BEGIN Working data

Example parse_v6 : map parse_ip [lit "::1"; lit "2001:db8::"; lit "::ffff:1.2.3.4"; lit "1:2:3:4:5:6:7:8";
    lit "1:2:3:4:5:6:7"; lit "1.2.3.4::"; lit "01.2.3.4"; lit "1.2.3.4.5"] =
  [Some (V6 1); Some (V6 (0x20010db8 * 2 ^ 96)); Some (V6 0xffff01020304);
   Some (V6 0x00010002000300040005000600070008); None; None; None; None].
Proof. vm_compute. reflexivity. Qed.

(** ** Prefix membership *)

Definition ip_bits (ip : IpAddr) : Z := match ip with V4 b => b | V6 b => b end.
Definition ip_ok (ip : IpAddr) : Prop := 0 <= ip_bits ip < 2 ^ addr_width ip.

Lemma land_prefix_mask w p x :
  0 <= p <= w -> 0 <= x < 2 ^ w -> Z.land x (prefix_mask w p) = (x / 2 ^ (w - p)) * 2 ^ (w - p).
Proof.
  intros Hp Hx. unfold prefix_mask. destruct (Z.eqb_spec p 0) as [->|Hne].
  { rewrite Z.land_0_r, Z.sub_0_r, Z.div_small by lia. lia. }
  rewrite <- (Z.shiftr_div_pow2 x), <- Z.shiftl_mul_pow2 by lia.
  apply Z.bits_inj'. intros i Hi.
  rewrite Z.land_spec, Z.shiftl_spec by lia.
  destruct (Z.lt_ge_cases i w) as [Hlt|Hge].
  - rewrite Z.mod_pow2_bits_low, Z.shiftl_spec by lia.
    destruct (Z.lt_ge_cases i (w - p)) as [H|H].
    + rewrite !(Z.testbit_neg_r _ (i - (w - p))) by lia. by rewrite andb_false_r.
    + rewrite Z.shiftr_spec by lia. replace (i - (w - p) + (w - p)) with i by lia.
      replace (2 ^ w - 1) with (Z.ones w) by (rewrite Z.ones_equiv; lia).
      rewrite Z.ones_spec_low by lia. by rewrite andb_true_r.
  - rewrite Z.mod_pow2_bits_high by lia. rewrite andb_false_r.
    rewrite Z.shiftr_spec by lia. replace (i - (w - p) + (w - p)) with i by lia. symmetry.
    destruct (Z.eq_dec x 0) as [->|Hx0]; [apply Z.bits_0|].
    apply Z.bits_above_log2; [lia|]. assert (Z.log2 x < w) by (apply Z.log2_lt_pow2; lia). lia.
Qed.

END Working data

### Activity
Find the line with "apply Z.bits_inj'. intros i Hi.". Transcribe it and every line after it exactly, through the end of the records above, and nothing else.

### Exercise response
  apply Z.bits_inj'. intros i Hi.
  rewrite Z.land_spec, Z.shiftl_spec by lia.
  destruct (Z.lt_ge_cases i w) as [Hlt|Hge].
  - rewrite Z.mod_pow2_bits_low, Z.shiftl_spec by lia.
    destruct (Z.lt_ge_cases i (w - p)) as [H|H].
    + rewrite !(Z.testbit_neg_r _ (i - (w - p))) by lia. by rewrite andb_false_r.
    + rewrite Z.shiftr_spec by lia. replace (i - (w - p) + (w - p)) with i by lia.
      replace (2 ^ w - 1) with (Z.ones w) by (rewrite Z.ones_equiv; lia).
      rewrite Z.ones_spec_low by lia. by rewrite andb_true_r.
  - rewrite Z.mod_pow2_bits_high by lia. rewrite andb_false_r.
    rewrite Z.shiftr_spec by lia. replace (i - (w - p) + (w - p)) with i by lia. symmetry.
    destruct (Z.eq_dec x 0) as [->|Hx0]; [apply Z.bits_0|].
    apply Z.bits_above_log2; [lia|]. assert (Z.log2 x < w) by (apply Z.log2_lt_pow2; lia). lia.
Qed.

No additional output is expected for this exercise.